Back in 2003, when Finding Nemo came out, thousands of people completely missed the memo on what the message of the film was. Despite the fact that it very clearly illustrated that fish don't want to live in tanks and don't like being stolen from the ocean, "Clown fish sales skyrocketed," after the movie's release, according to The Huffington Post Australia. The site interviewed University of Queensland school of biological sciences PhD candidate Carmen da Silva who also said, "There's nothing wrong with owning a marine fish in an aquarium but I think a lot of people didn't realize 90 percent of clown fish sold are taken from the wild." So, with that in mind, it's time for another lesson pegged to Finding Dory: Don't buy a blue tang fish. Don't do it. No matter how cute Dory is and how much you love her, she will never make a good pet for some pretty serious reasons.
According to National Geographic, "A full 98 percent" of saltwater fish must be captured in the wild because they can't yet be bred in captivity. And, the horrific way many of these ocean animals are being harvested should make you think twice about scooping up a Nemo or Dory at your local pet store. According to National Geographic, some ocean fisherman squirt sodium cyanide on the coral reef to stun the fish and make them easier to scoop up. The magazine reported that the chemical is toxic and has a lasting effect on the reef and other marine life, not to mention on the millions of fish that are exported every year. A 2008 report from the National Oceanic and Atmospheric Administration found that "up to 90 percent of the 11 million tropical fish that enter the U.S. each year" are harvested using sodium cyanide.
According to a 2011 study published in Recent Research in Science and Technology, which tested the effects of sodium cyanide on freshwater carp, those who had the chemical in their system "showed erratic swimming" and "imbalance in posture," as well as a "gradual loss in equilibrium." The study goes on to report that exposed fish "struggled hard for breathing, often moved to the surface to engulf atmospheric air and tried to escape the toxic aquatic medium." Over time, for the exposed fish, "the combination of cytotoxic hypoxia with lactate acidosis depresses the central nervous system resulting in respiratory arrest and death."
A different National Geographic article reported that as of May 2016, blue tang have not yet been bred in the captivity. That means that every single blue tang in a pet store or in a home aquarium was stolen from the ocean. That's right, buying a Dory fish means you're contributing to a family of blue tang needing to pull a Finding Nemo/Dory IRL, except they actually can't, because Marlin's cross-ocean journey is the stuff of fiction. Instead the blue tang will just never see their family member again.
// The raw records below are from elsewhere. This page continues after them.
(** * Rules *)

(** A row that is found by its hash, and the other way round. *)
Lemma refresh_session_Some h d s :
  sound Session d → refresh_session h d = Some s →
  DB.refresh_sessions d !! Sess_.id s = Some s ∧ Sess_.token_hash s = h.
Proof.
  intros Hs (k & Hk & ?)%find_row_Some. bools. split; [|done].
  pose proof (tk_keyed _ _ _ _ Hs _ _ Hk) as E. by change (Sess_.id s = k) in E; subst k.
Qed.
Lemma refresh_session_at d k s :
  sound Session d → DB.refresh_sessions d !! k = Some s →
  refresh_session (Sess_.token_hash s) d = Some s.
Proof.
  intros Hs Hk. unfold refresh_session. destruct (find_row _ _) as [s'|] eqn:E.
  - apply find_row_Some in E as (k' & Hk' & E). bools.
    destruct (decide (k' = k)) as [->|Hne]; [congruence|].
    pose proof (tk_unique _ _ _ _ Hs k' k s' s Hk' Hk Hne) as Hc.
    cbn in Hc. unfold session_conflict in Hc. by rewrite bool_decide_eq_false in Hc.
  - rewrite find_row_None in E. specialize (E _ _ Hk). by rewrite bool_decide_eq_false in E.
Qed.

Lemma user_by_email_at e d u :
  sound User d → user_by_email e d = Some u →
  DB.users d !! User.id u = Some u ∧ User.normalized_email u = e.
Proof.
  intros Hs (k & Hk & ?)%find_row_Some. bools. split; [|done].
  pose proof (tk_keyed _ _ _ _ Hs _ _ Hk) as E. by change (User.id u = k) in E; subst k.
Qed.

(** Changes that keep the unique column and the key. *)
Lemma session_harmless s s' :
  Sess_.id s' = Sess_.id s → Sess_.token_hash s' = Sess_.token_hash s → harmless s s'.
Proof. intros Hi Hh. split; [done|done|]. intros x. cbn. unfold session_conflict. by rewrite Hh. Qed.
Lemma user_harmless u u' :
  User.id u' = User.id u → User.normalized_email u' = User.normalized_email u → harmless u u'.
Proof. intros Hi Hh. split; [done|done|]. intros x. cbn. unfold user_conflict. by rewrite Hh. Qed.

(** * A free slug is always found *)

Section slugs.
Implicit Types (s t : string).

Lemma str_app_nil s : s +:+ "" = s.
Proof. induction s as [|c s IH]; [done|]. change (String c (s +:+ "") = String c s). by rewrite IH. Qed.
Lemma str_app_assoc s t u : (s +:+ t) +:+ u = s +:+ (t +:+ u).
Proof.
  induction s as [|c s IH]; [done|].
  change (String c ((s +:+ t) +:+ u) = String c (s +:+ (t +:+ u))). by rewrite IH.
Qed.

Lemma srev_append s t : srev (s +:+ t) = srev t +:+ srev s.
Proof.
  induction s as [|c s IH].
  - change ("" +:+ t) with t. change (srev "") with "". by rewrite str_app_nil.
  - change (String c s +:+ t) with (String c (s +:+ t)). rewrite !srev_cons, IH.
    by rewrite str_app_assoc.
Qed.

Lemma until_app c s t :
  sforall (λ x, negb (Ascii.eqb c x)) s = true → until c (s +:+ String c t) = s.
Proof.
  induction s as [|x s IH].
  - intros _. change (until c (String c t) = ""). cbn [until]. by rewrite Ascii.eqb_refl.
  - change (String x s +:+ String c t) with (String x (s +:+ String c t)). cbn [until sforall].
    intros [Hx%negb_true_iff Hs]%andb_true_iff. rewrite Hx. f_equal. by apply IH.
Qed.

Lemma pretty_digits (n : N) : sforall is_digit (pretty n) = true.
Proof.
  unfold pretty, pretty_N. destruct (decide (n = 0%N)) as [->|Hn]; [done|].
  enough (∀ s, sforall is_digit s = true → sforall is_digit (pretty_N_go n s) = true) as H by by apply H.
  clear Hn. induction (N.lt_wf_0 n) as [n _ IH]; intros s Hs. destruct (decide (n = 0%N)) as [->|Hn].
  { by rewrite pretty_N_go_0. }
  rewrite pretty_N_go_step by lia. apply IH; [by apply N.div_lt; lia|].
  cbn. rewrite Hs. unfold pretty_N_char. pose proof (N.mod_lt n 10 ltac:(done)).
  destruct (n `mod` 10)%N as [|p]; [done|]. repeat (destruct p as [p|p|]; try done; try lia).
Qed.

(** What follows the last dash. *)
Lemma after_dash x (n : N) : until "-" (srev (x +:+ "-" +:+ pretty n)) = srev (pretty n).
Proof.
  rewrite srev_append. change ("-" +:+ pretty n) with (String "-" (pretty n)).
  rewrite srev_cons, str_app_assoc.
  change (String "-" "" +:+ srev x) with (String "-" (srev x)).
  apply until_app. rewrite sforall_srev. eapply sforall_mono, pretty_digits. intros c.
  unfold is_digit. by destruct (Ascii.eqb_spec "-" c) as [<-|].
Qed.

Lemma numbered_inj base n m : numbered base n = numbered base m → n = m.
Proof.
  unfold numbered. intros E. apply (f_equal (λ s, until "-" (srev s))) in E.
  cbv beta in E. rewrite !after_dash in E.
  apply (f_equal srev) in E. rewrite !srev_srev in E. by apply (inj pretty) in E.
Qed.

Lemma slug_loop_None fuel taken base candidate counter :
  slug_loop (S fuel) taken base candidate counter = None →
  ∀ i, i < fuel → taken (numbered base (counter + N.of_nat i)) = true.
Proof.
  revert candidate counter. induction fuel as [|fuel IH]; intros candidate counter; [lia|].
  intros H i Hi. cbn [slug_loop] in H. destruct (taken candidate); [|done].
  destruct i as [|i].
  - rewrite N.add_0_r. cbn [slug_loop] in H. by destruct (taken (numbered base counter)).
  - specialize (IH _ _ H i ltac:(lia)). rewrite <-IH. f_equal. f_equal. lia.
Qed.

Lemma slug_loop_Some fuel taken base candidate counter s :
  slug_loop fuel taken base candidate counter = Some s → taken s = false.
Proof.
  revert candidate counter. induction fuel as [|fuel IH]; intros candidate counter; [done|]. cbn.
  destruct (taken candidate) eqn:E; [apply IH|by intros [= <-]].
Qed.

(** More numbered candidates than organizations: one is free. *)
Lemma available_slug_found base d :
  ∃ slug, _available_slug base d = Some slug ∧ organization_by_slug slug d = None.
Proof.
  unfold _available_slug. set (b := if nonempty base then base else "organization").
  destruct (slug_loop _ _ b b 2) as [slug|] eqn:E.
  { exists slug. split; [done|]. apply slug_loop_Some in E. unfold slug_taken in E.
    by destruct (organization_by_slug slug d). }
  exfalso. rewrite Nat.add_succ_r in E. pose proof (slug_loop_None _ _ _ _ _ E) as Hall.
  set (orgs := (map_to_list (DB.organizations d)).*2).
  assert (((λ i, numbered b (2 + N.of_nat i)) <$> seq 0 (size (DB.organizations d) + 1))
          ⊆+ (Organization.slug <$> orgs)) as Hsub.
  { apply NoDup_submseteq.
    - apply NoDup_fmap_2; [|apply NoDup_seq]. intros i j Hij%numbered_inj. lia.
    - intros s (i & -> & Hi%elem_of_seq)%list_elem_of_fmap.
      specialize (Hall i ltac:(lia)). unfold slug_taken in Hall.
      destruct (organization_by_slug _ d) as [o|] eqn:Eo; [|done].
      apply find_row_Some in Eo as (k & Hk & <-%bool_decide_eq_true).
      apply list_elem_of_fmap_2, list_elem_of_fmap. exists (k, o).
      by rewrite elem_of_map_to_list. }
  apply submseteq_length in Hsub. unfold orgs in Hsub.
  rewrite !length_fmap, length_seq, length_map_to_list in Hsub. lia.
Qed.
End slugs.

(** * What a refresh does *)

Section rules.
Context {J : Jwt} {P : PasswordHasher} (dummy : string) (settings : TokenSettings).
Implicit Types (d : DB) (s : Session).

(** The live sessions of a family, revoked. *)
Definition family_revoked (family_id : uuid) (now : timestamp) (t : gmap uuid Session)
    : gmap uuid Session :=
  (λ x, if (Sess_.family_id x ≟ family_id) && live x
        then x <| Sess_.revoked_at := Some now |> else x) <$> t.

Definition revoked s (now : timestamp) (by_ : option uuid) : Session :=
  s <| Sess_.revoked_at := Some now |> <| Sess_.replaced_by_id := by_ |>.

(** Its outcome and the table of sessions after it. *)
Definition refresh_outcome (r : draws) (now : timestamp) (raw : string) d
    : outcome IssuedTokens * gmap uuid Session :=
  let t := DB.refresh_sessions d in
  match refresh_session (hash_opaque_token raw) d with
  | None => (Raise (AuthenticationError "invalid_refresh_token"), t)
  | Some s =>
      if negb (live s) then
        (Raise (AuthenticationError "refresh_token_reused"), family_revoked (Sess_.family_id s) now t)
      else if (Sess_.expires_at s <=? now)%Z then
        (Raise (AuthenticationError "refresh_token_expired"),
         put (s <| Sess_.revoked_at := Some now |>) t)
      else match DB.users d !! Sess_.user_id s with
        | Some u =>
            let new := new_session_row settings r now (Sess_.user_id s) (Some (Sess_.family_id s)) in
            if negb (User.status u ≟ UserStatus.ACTIVE) then (Raise invalid_authentication, t)
            else if unique_ok true session_conflict new t then
              (Ret (mk_tokens (create_access_token settings (Sess_.user_id s) (new_jti r) now) (new_raw r)),
               put (revoked s now (Some (new_session r))) (put new t))
            else (Raise IntegrityError, t)
        | None => (Raise invalid_authentication, t)
        end
  end.

Lemma refresh_spec r now raw d :
  sound Session d → sound User d →
  ((run (refresh settings r now raw) d).1,
   DB.refresh_sessions (run (refresh settings r now raw) d).2)
  = refresh_outcome r now raw d
  ∧ DB.users (run (refresh settings r now raw) d).2 = DB.users d.
Proof.
  intros Hs Hu.
  apply (wp_run _ (λ o d', (o, DB.refresh_sessions d') = _ ∧ DB.users d' = _)).
  unfold refresh, refresh_outcome, revoke_family, revoke_where, audit_session, record_audit.
  apply wp_bind, wp_gets. cbn [working].
  destruct (refresh_session _ d) as [s|] eqn:E; [|by wp_go].
  destruct (refresh_session_Some _ _ _ Hs E) as [Hat Hh]. apply wp_bind, wp_ret.
  apply wp_if; intros Hl; [rewrite Hl; by wp_go|]. rewrite Hl. unfold is_expired.
  apply wp_if; intros Hx; rewrite Hx.
  { apply wp_bind, (wp_update s); [done|done|by apply session_harmless|]. intros _. by wp_go. }
  apply wp_bind, wp_gets. cbn [working]. unfold user.
  destruct (DB.users d !! Sess_.user_id s) as [u|] eqn:Eu; [|by wp_go].
  assert (User.id u = Sess_.user_id s) as Hid by apply (tk_keyed _ _ _ _ Hu _ _ Eu).
  apply wp_bind, wp_ret, wp_bind, wp_ensure; intros Ha; rewrite Ha; [|done]. cbn [negb].
  unfold _issue. rewrite Hid. set (new := new_session_row _ _ _ _ _).
  apply wp_bind, wp_bind, wp_save; [intros _ Hok|intros Hok].
  2: { change (unique_ok true session_conflict new (DB.refresh_sessions d) = false) in Hok.
       by rewrite Hok. }
  change (unique_ok true session_conflict new (DB.refresh_sessions d) = true) in Hok. rewrite Hok.
  apply wp_ret, wp_bind, wp_gets. cbn [working committed refresh_token].
  set (d1 := set_rows Session (put new) d).
  assert (sound Session d1) as Hs1 by by eapply sound_set.
  assert (DB.refresh_sessions d1 !! new_session r = Some new) as Hnew by apply lookup_insert_eq.
  change (hash_opaque_token (new_raw r)) with (Sess_.token_hash new).
  rewrite (refresh_session_at _ _ _ Hs1 Hnew).
  apply wp_bind, (wp_update s); cbn [working committed]; [done| |by apply session_harmless|].
  - apply unique_ok_true in Hok as [Hn _]. specialize (Hn eq_refl).
    assert (Sess_.id s ≠ new_session r) as Hne.
    { intros Ee. change (DB.refresh_sessions d !! new_session r = None) in Hn. congruence. }
    etrans; [|exact Hat]. by apply lookup_insert_ne.
  - intros _. by wp_go.
Qed.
Additionally, blue tang are not always small. According to The Nature Conservancy, "adults average 12 inches in length" and can sometimes live in packs of 10-12 fish. Do you have the capacity to house 12 one foot-long blue tang fish? No, you probably don't, which means your blue tang would have a diminished life compared to what it could have in the sea. If you keep a blue tang in an aquarium, they're going to quickly outgrow their tank and become even more cramped for space. We've seen in two films now the effects living in a glass cage can have on fish, and, while the movies aren't real, the effect of captivity on sea creatures is, according to the The Animal Welfare Institute. "Many wild-caught animals spend days or weeks in transit before arriving at your local pet store; mortality rates from stress, injury, disease, or mistreatment can exceed 80 percent," the Institute reported.
Disney issued educational information ahead of Finding Dory's release, with the hope of instructing people on what not to do. The packets included information on the best type of fish to house in an aquarium, and how to protect and conserve ocean fish. You can also use the Humane Society approved app called Tank Watch, which details the saltwater fish that are safe for tanks and which ones are not.
I understand why Dory's fun, unique attitude in the films can make it tempting to want to bring one home. But, in essence, robbing the ocean so you can have an on-theme pet is irresponsible, and frankly dangerous for both the fish in question and oceanic stability. Overfishing is a huge problem, particularly cyanide fishing, and taking a great amount of any one species out at a time can devastate the natural balance of things.
So, if you're craving a Dory fix this summer, see the film, but leave the blue tang fish where they belong — in the ocean.